(Data extracted from a collection)
(** * arbitrage-pol: the opportunity evaluator and its trade decision

    A shallow embedding of [src/index.js] (module [Index]) and of the second
    script of the repository, [src/unnamed/part_001] (module [Part001]).

    Token amounts, gas prices and profits are [ethers] [BigNumber]s in
    [index.js]: unbounded integers, here [Z], with [div] truncating towards
    zero ([Z.quot]).  The Uniswap and SushiSwap SDKs, the JSON-RPC provider,
    the CoinGecko API, the wallet and [Math.random] are not part of the
    repository: the SDK is an interface ([Sdk]) whose operations may throw,
    and every answer of the outside world is a field of a [World] record.
    Two SDKs are given for the examples: [Demo], in which the calls the
    scripts make on SDK objects do what the scripts expect of them, and
    [Imported], in which they do what the two imported packages do. *)

From Stdlib Require Import ZArith QArith List String Bool Lia.
Import ListNotations.
#[local] Open Scope string_scope.
#[local] Open Scope Z_scope.

(** ** Exceptions *)

(** A JavaScript computation returns a value or throws. *)
Inductive Result (A : Type) : Type :=
| Ok (a : A)
| Throw (msg : string).
Arguments Ok {A} a.
Arguments Throw {A} msg.

Definition andThen {A B} (r : Result A) (k : A -> Result B) : Result B :=
  match r with
  | Ok a => k a
  | Throw e => Throw e
  end.

Notation "'let*' x ':=' r 'in' k" := (andThen r (fun x => k))
  (at level 10, x name, r at level 100, k at level 200).

(** ** ethers BigNumber *)

Module BigNumber.
Definition mul (a b : Z) : Z := a * b.
Definition sub (a b : Z) : Z := a - b.
Definition gt (a b : Z) : bool := a >? b.

(** [div] is integer division, rounding towards zero; a zero divisor
    throws. *)
Definition div (a b : Z) : Result Z :=
  if b =? 0 then Throw "division-by-zero" else Ok (Z.quot a b).

Definition MAX_SAFE : Z := 2 ^ 53 - 1.

(** [toNumber] throws outside the safe integer range of a double. *)
Definition toNumber (a : Z) : Result Z :=
  if (- MAX_SAFE <=? a) && (a <=? MAX_SAFE) then Ok a else Throw "overflow".

(** [BigNumber.from(x)] for a JavaScript number [x], here the rational the
    double denotes: a number with a fractional part throws an underflow
    fault, an integer at or beyond the safe bound an overflow fault. *)
Definition fromNumber (x : Q) : Result Z :=
  if negb (Pos.eqb (Qden (Qred x)) 1) then Throw "underflow"
  else if (MAX_SAFE <=? Qnum (Qred x)) || (Qnum (Qred x) <=? - MAX_SAFE)
  then Throw "overflow"
  else Ok (Qnum (Qred x)).

(** [a.gt(x)] with a JavaScript number as argument, which is converted
    first. *)
Definition gtNumber (a : Z) (x : Q) : Result bool :=
  let* b := fromNumber x in Ok (gt a b).
End BigNumber.

(** ** JavaScript numbers

    The numbers [part_001] computes with are the doubles of integers (of
    the decimal strings of [BigNumber]s) and the differences of such
    doubles, which are integers again, an infinity or [NaN]. *)

Module Number.
Inductive t : Type :=
| Finite (x : Z)
| PositiveInfinity
| NegativeInfinity
| NaN.

(** The double nearest to the integer [m >= 0], a significand of 53 bits
    with ties to the even one; a result of [2 ^ 1024] or more stands for
    what lies beyond the largest double. *)
Definition roundMagnitude (m : Z) : Z :=
  if m <? 2 ^ 53 then m
  else
    let e := Z.log2 m - 52 in
    let q := Z.shiftr m e in
    let r := m - Z.shiftl q e in
    let half := 2 ^ (e - 1) in
    let q' := if (half <? r) || ((r =? half) && Z.odd q) then q + 1 else q in
    Z.shiftl q' e.

(** [Number(s)] for the decimal string [s] of the integer [a], and the
    rounding of an exact integer result. *)
Definition ofInteger (a : Z) : t :=
  let m := roundMagnitude (Z.abs a) in
  if 2 ^ 1024 <=? m
  then (if a <? 0 then NegativeInfinity else PositiveInfinity)
  else Finite (Z.sgn a * m).

(** [x - y]. *)
Definition sub (x y : t) : t :=
  match x, y with
  | NaN, _ | _, NaN => NaN
  | Finite a, Finite b => ofInteger (a - b)
  | PositiveInfinity, PositiveInfinity => NaN
  | NegativeInfinity, NegativeInfinity => NaN
  | PositiveInfinity, _ => PositiveInfinity
  | NegativeInfinity, _ => NegativeInfinity
  | Finite _, PositiveInfinity => NegativeInfinity
  | Finite _, NegativeInfinity => PositiveInfinity
  end.

(** [x > r] and [x >= r] for a finite number [r]; every comparison with
    [NaN] is false. *)
Definition gt (x : t) (r : Q) : bool :=
  match x with
  | Finite a => negb (Qle_bool (inject_Z a) r)
  | PositiveInfinity => true
  | NegativeInfinity | NaN => false
  end.

Definition ge (x : t) (r : Q) : bool :=
  match x with
  | Finite a => Qle_bool r (inject_Z a)
  | PositiveInfinity => true
  | NegativeInfinity | NaN => false
  end.
End Number.

(** ** Tokens, venues and the SDK interface *)

(** [new Token(ChainId.MATIC, address, 18)] *)
Record Token : Type := mkToken { address : string; decimals : Z }.

Definition Token_eqb (a b : Token) : bool :=
  String.eqb (address a) (address b) && (decimals a =? decimals b).

(** The two venues, in the order the evaluator lists them. *)
Inductive Venue : Type := Uniswap | SushiSwap.

(** What [executionPrice.raw] holds: an [ethers] [BigNumber], as the
    docstring of [calculateProfit] has it and as the scripts use it
    ([raw.sub(gasCost)]), or a fraction object of the SDK, which has no
    method [sub] and converts to no number. *)
Inductive RawValue : Type :=
| BigNumberRaw (a : Z)
| FractionRaw (numerator denominator : Z).

(** What the scripts use of [@uniswap/sdk] and [@sushiswap/sdk]; the
    objects of the two packages are kept in the same types, and every
    operation that can throw returns a [Result].
    - [token0], [token1]: the two tokens of a fetched [Pair];
    - [swapExactInput v p tokenIn amountIn]: what
      [new Trade(new Route([p], tokenIn), new TokenAmount(tokenIn, amountIn),
      TradeType.EXACT_INPUT)] computes with the classes of the package of
      venue [v], the raw output amount and the execution price, or the
      exception the constructors throw;
    - [reparseFixed tok amount]: the raw amount of
      [new TokenAmount(tok, x.toFixed())] for a token amount [x] of raw
      value [amount], or the exception of the constructor;
    - [raw]: what [executionPrice.raw] holds;
    - [lessThan p q]: [p.lessThan(q)], the answer of the package of [p]
      given the price [q], or the exception it throws. *)
Class Sdk : Type := {
  Pair : Type;
  Price : Type;
  token0 : Pair -> Token;
  token1 : Pair -> Token;
  swapExactInput : Venue -> Pair -> Token -> Z -> Result (Z * Price);
  reparseFixed : Token -> Z -> Result Z;
  raw : Price -> RawValue;
  lessThan : Price -> Price -> Result bool
}.

Section Trades.
Context {sdk : Sdk}.

(** [new TokenAmount(token, raw)] *)
Record TokenAmount : Type := mkTokenAmount { token : Token; amount : Z }.

(** The fields of an SDK [Trade] the scripts read; a route of several
    pairs is a multi-hop trade. *)
Record Trade : Type := mkTrade {
  venue : Venue;
  route : list Pair;            (* route.pairs *)
  inputAmount : TokenAmount;
  outputAmount : TokenAmount;
  executionPrice : Price
}.

(** The output token of a one-pair route entered with [tokenIn]. *)
Definition routeOutput (p : Pair) (tokenIn : Token) : Token :=
  if Token_eqb tokenIn (token0 p) then token1 p else token0 p.

(** [new Trade(new Route([p], tokenIn), new TokenAmount(tokenIn, amountIn),
    TradeType.EXACT_INPUT)] *)
Definition newTrade (v : Venue) (p : Pair) (tokenIn : Token) (amountIn : Z)
  : Result Trade :=
  match swapExactInput v p tokenIn amountIn with
  | Ok (out, price) =>
      Ok {| venue := v; route := [p];
            inputAmount := mkTokenAmount tokenIn amountIn;
            outputAmount := mkTokenAmount (routeOutput p tokenIn) out;
            executionPrice := price |}
  | Throw m => Throw m
  end.

(** [Array.prototype.reduce] without an initial value: the accumulator
    starts as the first element; an empty array throws, and so does the
    whole reduction when the callback throws. *)
Fixpoint reduceFrom {A} (f : A -> A -> Result A) (acc : A) (l : list A)
  : Result A :=
  match l with
  | [] => Ok acc
  | x :: r => let* acc' := f acc x in reduceFrom f acc' r
  end.

Definition reduce {A} (f : A -> A -> Result A) (l : list A) : Result A :=
  match l with
  | [] => Throw "Reduce of empty array with no initial value"
  | x :: r => reduceFrom f x r
  end.

(** The callback of lines 231-236 of [index.js] (250-255 of [part_001]):
    the receiver of [lessThan] is the price of [current]. *)
Definition pickBetter (best current : Trade) : Result Trade :=
  let* cheaper := lessThan (executionPrice current) (executionPrice best) in
  Ok (if cheaper : bool then current else best).
End Trades.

▶ [Your goal]: Your answer must be the line containing "reduceFrom f x r" and every line after it through the end of the records above, reproduced exactly and alone.

▶ [Finished task]:
  | x :: r => reduceFrom f x r
  end.

(** The callback of lines 231-236 of [index.js] (250-255 of [part_001]):
    the receiver of [lessThan] is the price of [current]. *)
Definition pickBetter (best current : Trade) : Result Trade :=
  let* cheaper := lessThan (executionPrice current) (executionPrice best) in
  Ok (if cheaper : bool then current else best).
End Trades.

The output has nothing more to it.